(** A subscriber takes itself out of its spool. *)
Lemma sub_dequeue_spec w p s x :
  wf w -> spools w !! p = Some s -> x ∈ first s ->
  exists w' ni, sub_dequeue handlers w (ssub_sub x) = Ret w' /\ wf w' /\ only_subs w w' /\
    spools w' = <[p := set_subs s (filter (fun y => y <> x) (first s))
                         (Z.of_nat (length (filter (fun y => y <> x) (first s)))) ni]> (spools w) /\
    (forall t, t <> ssub_sub x -> subscribers w' !! t = subscribers w !! t) /\
    (exists es, log w' = log w ++ es /\ silent es).
Proof.
  intros W Hp Hx. pose proof (wf_pool _ W _ _ Hp) as K.
  destruct (po_subs _ _ _ K _ Hx) as (sub & Esub & Cb).
  destruct (first_nodup _ _ _ W Hp) as [ND NDs].
  pose proof (first_length _ _ _ W Hp) as Hlen.
  assert (0 < length (first s))%nat as Hpos by (destruct (first s); [by apply elem_of_nil in Hx|simpl; lia]).
  set (l' := filter (fun y => y <> x) (first s)).
  assert (u64 (sp_sub_count s - 1) = Z.of_nat (length l')) as Ecount.
  { rewrite (po_count _ _ _ K), u64_pred_nat by lia. subst l'. by rewrite filter_ne_length. }
  set (ni := if sub_internal sub then non_internal_sub_count s else u64 (non_internal_sub_count s - 1)).
  set (s' := set_subs s l' (Z.of_nat (length l')) ni).
  set (subs' := <[ssub_sub x := set_callback sub None]> (subscribers w)).
  set (es := (if h_dequeue handlers then [HandlerDequeue (ssub_sub x)]
              else if h_bulk_dequeue handlers then [HandlerBulkDequeue (sub_internal sub) 1] else [])
             ++ (if negb (sub_internal sub) && publish_events w then [SubDequeueEvent (ssub_sub x)] else [])).
  exists (emit (upd_subs (put_spool w p s') subs') es), ni. split_and!.
  - unfold sub_dequeue, get_sub. rewrite Esub, bind_Ret, Cb.
    unfold spool_sub_dequeue_callback, get_pool, get_sub. cbn [cleanup_spool cleanup_ssub].
    rewrite Hp, Esub, !bind_Ret, find_ssub_in by (done || apply K).
    rewrite bool_decide_eq_true_2 by done. cbn [c_assert]. rewrite bind_Ret.
    unfold spool_remove_subscriber, get_pool, get_sub. rewrite Hp, Esub, !bind_Ret, decide_True by done.
    rewrite (proj2 (Z.ltb_lt _ _)) by (rewrite (po_count _ _ _ K); lia). cbn [c_assert]. rewrite !bind_Ret.
    fold l'. rewrite Ecount. fold ni. fold s'. unfold spool_bubbleup_dequeue_handler. subst es.
    destruct (h_dequeue handlers), (h_bulk_dequeue handlers), (negb (sub_internal sub)), (publish_events w) eqn:Ev;
      simpl; rewrite ?Ev; simpl; rewrite ?Ev; unfold emit, upd_subs, put_spool, upd_spools; simpl;
      rewrite Esub; simpl; rewrite ?app_nil_r, <- ?app_assoc; reflexivity.
  - apply (wf_put w p s); auto.
    + destruct K. split; simpl; auto.
      * by apply NoDup_fmap_filter.
      * intros y [_ Hy]%list_elem_of_filter. auto.
      * intros y [Ny Hy]%list_elem_of_filter. destruct (po_subs0 y Hy) as (sy & Ey & Cy).
        exists sy. split; [|done]. subst subs'. rewrite lookup_insert_ne; [done|]. intros E.
        apply Ny. by destruct (sub_unique w p p s s y x W Hp Hp Hy Hx (eq_sym E)).
    + subst subs'. apply dom_insert_lookup_L. eauto.
    + intros q sq y Hq Hsq Hy. subst subs'. rewrite lookup_insert_ne; [done|]. intros E.
      by destruct (sub_unique w p q s sq x y W Hp Hsq Hx Hy E).
  - do 2 (split; simpl; auto; try lia). subst subs'. apply dom_insert_lookup_L. eauto.
  - done.
  - intros t Ht. simpl. subst subs'. by rewrite lookup_insert_ne.
  - exists es. split; [done|]. intros t. subst es. rewrite received_app.
    destruct (h_dequeue handlers), (h_bulk_dequeue handlers), (_ && _); done.
Qed.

_ACTIVITY:_ Scan the material above for the string "apply". Copy each line that holds it.

_EXERCISE RESULT:_
  assert (0 < length (first s))%nat as Hpos by (destruct (first s); [by apply elem_of_nil in Hx|simpl; lia]).
    rewrite Hp, Esub, !bind_Ret, find_ssub_in by (done || apply K).
  - apply (wf_put w p s); auto.
      * by apply NoDup_fmap_filter.
        apply Ny. by destruct (sub_unique w p p s s y x W Hp Hp Hy Hx (eq_sym E)).
    + subst subs'. apply dom_insert_lookup_L. eauto.
  - do 2 (split; simpl; auto; try lia). subst subs'. apply dom_insert_lookup_L. eauto.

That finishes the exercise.